I have the 400 f5.6 and it is very sharp. I am hoping this 100-400 will be as sharp or better as not having IS is a pain.


----------



## Monte (Nov 16, 2014)

The picture in his article with him holding it is the first time I've caught the fact that it still has a barrel that moves in and out thus still making this lens a potential for sucking in dust and moisture like the old version that I have. That's a disappointment. I thought I read somewhere here that it didn't do that and it was a more "balanced: lens since it wouldn't change it's centre of gravity when zoomed in.


----------



## Harv (Nov 16, 2014)

Monte said:


> The picture in his article with him holding it is the first time I've caught the fact that it still has a barrel that moves in and out thus still making this lens a potential for sucking in dust and moisture like the old version that I have. That's a disappointment. I thought I read somewhere here that it didn't do that and it was a more "balanced: lens since it wouldn't change it's centre of gravity when zoomed in.



I have one of the new versions on pre-order. Having said that, I've had 4 copies of the original and never had one that "sucked in dust and moisture". I was just never able to find a sharp copy which is why I don't own one now.


----------



## Monte (Nov 16, 2014)

I haven't had a dust or moisture problem either, just read lots about other people having or speculating this issue. I'm very careful with mine. I'm interested in the faster focusing of this lens if this really turns out to be the case not that I can justify replacing the one I have since I'm a casual photographer at best.


----------



## JorritJ (Nov 16, 2014)

I wonder how many people have actually had the dust/moisture issue rather than heard about it.

I've had other photographers come up to me and mention this issue while I was actually shooting with it, but after further questioning they had never owned one, just heard the stories. The guy teaching the photography course my girlfriend took a few years back (this being a respected local photograhper) told her my lens choice was bad as well, because of this very issue; again after further investigation he ended up being a Nikonian who had never actually shot this lens.

The darned thing may be as sharp as a spoon, but I've used it all over the place, from scorching hot dusty African deserts to the cold wet Scandinavian mountains, and being a dustbuster is certainly not its biggest shortcoming.


----------



## monkey44 (Nov 24, 2014)

I've owned the same 100/400 since 1999 -- never had a dust issue or mold, or dirt, or moisture. I take very good care of my equipment, shoot a lot of wildlife and travel, and shot sports for much of that time as well. It gets a lot of use. I've heard this "dust pump' a lot, but not experienced it at all with this lens ...
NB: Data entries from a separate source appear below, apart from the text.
(** The end of [serve], after the loop; [P] is what the clean-up leaves of the
    packet filter. *)
Lemma wp_shutdown (P : F → Prop) config name (Q : Z → world F → Prop) X w :
  logging_wf (logcfg w) → cstr (pid_file config) = Ok name → initialized (nfq_ctx w) = true →
  (∀ (Q : Z → world F → Prop) w1, logging_wf (logcfg w1) → filter w1 = filter w →
     (∀ f o, P f → Q 0 (w1 <| filter := f |> <| out := o |>)) → wp cleanup_firewall_rules Q X w1) →
  (∀ f o, P f →
    ¬ logs_after_close (logcfg w) →
    Q EXIT_SUCCESS
      (w <| nfq_ctx := (nfq_ctx w) <| initialized := false |> |>
         <| released := released w ++ release_of (nfq_ctx w) |> <| filter := f |>
         <| files := if may_unlink name then delete name (files w) else files w |>
         <| logcfg := (logging_cleanup (logcfg w)).1 |> <| out := o |>)) →
  (logs_after_close (logcfg w) → X (Fault NullDeref)) →
  wp (log log_info (chars "Main loop ended");;
      log_final_stats;;
      cleanup_queue;;
      cleanup_firewall_rules;;
      remove_pid_file (pid_file config);;
      cleanup_logging;;
      log log_info (chars "GoodbyeDPI stopped successfully");;
      mret EXIT_SUCCESS) Q X w.
Proof.
  intros Hw Hn Hi Hclean HQ HX.
  apply pwp_bind, wp_log; [auto with clog|done|]. intros o1.
  apply pwp_bind, wp_log_final_stats; [done|]. intros o2.
  apply pwp_bind. unfold wp at 1, cleanup_queue, netfilter_cleanup. cbn [nfq_ctx upd]. rewrite Hi.
  cbn [negb].
  apply pwp_bind, Hclean; [done|done|]. intros f o3 Hf.
  apply pwp_bind. eapply wp_remove_pid_file; [done|exact Hn|]. intros r o4.
  apply pwp_bind, wp_set, pwp_bind. unfold wp at 1, log, log_info. cbn [out logcfg upd].
  destruct (logging_cleanup_closes (logcfg w) Hw) as (c' & E & _ & Hc & El & Es & Eu).
  pose proof (log_message_closed (timestamp (length o4)) c' LOG_LEVEL_INFO
    (chars "INFO: " ++ chars "GoodbyeDPI stopped successfully") Hc) as Hm.
  rewrite El, Es, Eu in Hm. fold (logs_after_close (logcfg w)) in Hm. rewrite E in *. cbn [fst] in *.
  destruct (log_message _ c' _ _) as [l|u] eqn:El'.
  - by apply pwp_ret, (HQ f (o4 ++ l)); [|intros H%Hm].
  - assert (u = NullDeref) as ->.
    { unfold log_message in El'. repeat case_match; congruence. }
    by apply HX, Hm.
Qed.

(** What removing the PID file leaves. *)
Lemma removed_others (name : list Z) (m m0 : gmap (list Z) (list Z)) :
  (∀ n : list Z, n ≠ name → m !! n = m0 !! n) →
  ∀ n : list Z, n ≠ name → (if may_unlink name then delete name m else m) !! n = m0 !! n.
Proof. intros Hm n Hn. destruct (may_unlink name); [rewrite lookup_delete_ne by done|]; auto. Qed.

Lemma removed_pid_file (name : list Z) (m m0 : gmap (list Z) (list Z)) :
  let m' := if may_unlink name then delete name m else m in
  m' !! name = None ∨ m' !! name = m0 !! name ∨ may_unlink name = false.
Proof. cbn. destruct (may_unlink name); [left; apply lookup_delete_eq|auto]. Qed.

Lemma wp_serve config turns lost name w0 w :
  logging_wf (logcfg w0) → cstr (pid_file config) = Ok name → started config name w0 w →
  wp (serve os_send os_verdict config turns lost)
     (λ r w', r = EXIT_SUCCESS ∧ ended name w0 w' ∧
              (running w = true → existsb stop_turn turns = true) ∧ ¬ logs_after_close (logcfg w0))
     (stopped_serving config turns name w0) w.
Proof.
  intros Hw Hn Hs. assert (logging_wf (logcfg w)) as Hw' by by rewrite (st_logcfg _ _ _ _ Hs).
  unfold serve. do 3 (apply pwp_bind, wp_log; [auto with clog|done|]; intros ?).
  apply pwp_bind, wp_main_loop; [done|exact (st_wf _ _ _ _ Hs)| | |].
  2:{ intros w1 H1 Hno. split; [done|]. eapply served_started; [|exact H1]. by destruct Hs. }
  2:{ intros u Hu. left. eapply processing_fault_mono; [done|exact (st_blocks _ _ _ _ Hs)|exact Hu]. }
  intros w1 H1 Hr1 Hstop. destruct H1 as [E1 E2 E3 E4 E5 Ea E6 E7 [b E8] E9 E10 E11 _]. cbn in E1, E2, E3, E4, E5, Ea, E6, E7, E8, E9, E11.
  pose proof (st_rules _ _ _ _ Hs) as Hrules.
  apply (wp_shutdown (swept (filter w)) config name); [by rewrite E1|done| | | |].
  - rewrite E8. cbn. exact (st_open _ _ _ _ Hs).
  - intros Q1 w2 Hw2 Ef HQ. apply wp_cleanup_firewall_rules; [done|rewrite Ef, E5|by rewrite Ef, E5].
    by eapply fronted_settled.
  - intros f o' Hf Hl. rewrite E1, (st_logcfg _ _ _ _ Hs) in Hl. split_and!; [done| | |done];
      [|intros Hr; destruct Hstop; [cbn in *; congruence|done]].
    split; cbn.
    + right. by eapply fronted_swept.
    + rewrite E3. apply removed_others, (st_files _ _ _ _ Hs).
    + apply removed_pid_file.
    + done.
    + exists (release_of (nfq_ctx w)). rewrite Ea, E6, (st_released _ _ _ _ Hs), E8.
      split; [exact (st_acquired _ _ _ _ Hs)|done].
    + by rewrite E9, (st_blocks _ _ _ _ Hs).
    + by rewrite E11, (st_injected _ _ _ _ Hs).
  - rewrite E1, (st_logcfg _ _ _ _ Hs). by right.
Qed.

Lemma wp_init_queue config (Q : Z → world F → Prop) X w :
  (∀ r ctx g, (r = 0 ∧ initialized ctx = true ∧ opened nfq = release_of ctx ∨
               r = -1 ∧ initialized ctx = false) →
     Q r (w <| nfq_ctx := ctx |> <| g_packet_callback := g |>
            <| acquired := acquired w ++ opened nfq |>
            <| released := released w ++ (if r =? 0 then [] else opened nfq) |>)) →
  wp (init_queue nfq config) Q X w.
Proof.
  intros HQ. unfold wp, init_queue.
  pose proof (netfilter_init_cases nfq (nfq_ctx w) (nfqueue_num config) tt (g_packet_callback w)) as H.
  destruct (netfilter_init _ _ _ _ _) as [[[r ctx] g] rel]. destruct (granted nfq).
  - destruct H as (-> & -> & -> & (c & -> & Hi & _) & Hc). apply (HQ 0 c). left. split_and!; [done|done|].
    unfold netfilter_cleanup in Hc. rewrite Hi in Hc. by destruct Hc as (_ & <- & _).
  - destruct H as (-> & -> & -> & [c ->] & Hc). apply (HQ (-1) c). right. split; [done|].
    unfold netfilter_cleanup in Hc. by destruct (initialized c).
Qed.

(** How [main] returns when its arguments were accepted. *)
Definition finished turns name w (r : Z) w' : Prop :=
  (r = EXIT_SUCCESS ∧ (running w = true → existsb stop_turn turns = true) ∧
   ¬ logs_after_close (logcfg w) ∨ r = EXIT_FAILURE) ∧ ended name w w'.

Section starting.
Context (config : goodbyedpi_config_t) (turns : list turn) (lost : list Z) (name : list Z) (w : world F).
Context (Hw : logging_wf (logcfg w)) (Hwf : heap_wf (mem w)) (Ht : tidy (filter w)).
Context (Hc : nfq_ctx w = nf_context_zero) (Hn : cstr (pid_file config) = Ok name).
(** The files once the PID file is written. *)
Let fs : gmap (list Z) (list Z) := <[name := dec (pid w) ++ [10]]> (files w).

Lemma fs_others n : n ≠ name → fs !! n = files w !! n.
Proof. intros Hne. by apply lookup_insert_ne. Qed.

(** The exits that remove the PID file. *)
Lemma wp_exit_removing w2 :
  logging_wf (logcfg w2) → files w2 = fs →
  ((∀ c, rules (filter w2) c = rules (filter w) c) ∨ swept (filter w) (filter w2)) →
  initialized (nfq_ctx w2) = false →
  (∃ l, acquired w2 = acquired w ++ l ∧ released w2 = released w ++ l) →
  mem w2 = mem w → injected w2 = injected w →
  wp (remove_pid_file (pid_file config);; mret EXIT_FAILURE)
     (finished turns name w) (stopped config turns name w) w2.
Proof.
  intros Hw2 Ef Hr Hi Hrel Hm Hj. apply pwp_bind. eapply wp_remove_pid_file; [done|done|].
  intros r o. apply pwp_ret. split; [by right|].
  split; cbn; [done| | |done|done|by rewrite Hm|done]; rewrite Ef;
    [apply removed_others, fs_others|apply removed_pid_file].
Qed.

Lemma wp_set_up p m o :
  p = (if daemon_mode config then child_pid else pid w) →
  wp (set_up os_send os_verdict nfq config turns lost)
     (finished turns name w) (stopped config turns name w)
     (w <| files := fs |> <| pid := p |> <| fds := m |> <| out := o |>).
Proof.
  intros Hp. apply pwp_bind, wp_setup_firewall_rules; [done|done|]. cbn [filter upd].
  intros v f o3 [[-> Hf]|[-> Hf]].
  2:{ apply pwp_bind, wp_log; [auto with clog|done|]. intros o4.
      apply wp_exit_removing; cbn; [done|done|by right|by rewrite Hc| |done|done].
      by exists []; rewrite !app_nil_r. }
  apply pwp_bind, wp_init_queue. intros r ctx g [(-> & Hi & Ho)|[-> Hi]].
  2:{ apply pwp_bind, wp_log; [auto with clog|done|]. intros o4.
      apply pwp_bind, wp_cleanup_firewall_rules; [done|by eapply fronted_settled|].
      intros f' o5 Hf'. apply wp_exit_removing; cbn; [done|done| |done|by eexists|done|done].
      right. by eapply fronted_swept. }
  eapply pwp_mono; [eapply (wp_serve config turns lost name w); [done|done|]| |].
  - split; cbn; try done; [apply lookup_insert_eq|apply fs_others|by rewrite Ho|by rewrite app_nil_r].
  - cbn. intros r w' (-> & He & Hs & Hl). split; [left; auto|done].
  - intros e He. by left.
Qed.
My work is primarily in USA, desert (dry/dusty), mountains (cold), Southeast (humid, hot) and pretty much every climate. Maybe I got a "tight one" ... in fact, I'm looking at the new 100-400 MkII and wondering if I really need it. Altho' with a fourteen years old lens, the new Mk II is whispering in my ear -- especially the IS x 4 and the rotate focus.

Altho' I've used this lens all these years (hmm, what else?) I'm not a fan of the push-pull style - and would prefer the rotating focus ring like most other Canon lenses.


----------



## BeenThere (Nov 24, 2014)

Art Morris (Birds as Art) has some preliminary field test info on his web site. He I is shooting a video for Canon touting this lens at Bosque del Apache.


----------



## allanP (Nov 24, 2014)

monkey44 said:


> ... Altho' with a fourteen years old lens, the new Mk II is whispering in my ear -- especially the IS x 4 and the rotate focus.
> Altho' I've used this lens all these years (hmm, what else?) I'm not a fan of the push-pull style - and would prefer the rotating focus ring like most other Canon lenses.



I think, You mean rotating zoom


----------



## monkey44 (Nov 26, 2014)

allkar said:


> monkey44 said:
> 
> 
> > ... Altho' with a fourteen years old lens, the new Mk II is whispering in my ear -- especially the IS x 4 and the rotate focus.
> ...



Yes, right, slap my paw please ... sometimes the typing runs faster than my brain.  Looks like a great lens tho' and maybe it will win the "lens vs wallet" debate.


----------



## craiglove (Dec 1, 2014)

Wow. It was my impression as well that the lens barrel would not extend. Judging from the photo, it does. That is one thing that I love about my 70-200 f4: The physical size never changes. It looks like the pump action is gone, anyway. I worked in the motion picture biz and one cameraman I worked with loved the 150-600 which he had converted at an Arri PL mount. As far as the dust sucking thing, it seems to be more of a rumor than anything. A few specks of dust inside a lens should have no effect on the IQ as far as I know. I am looking forward to this lens!


----------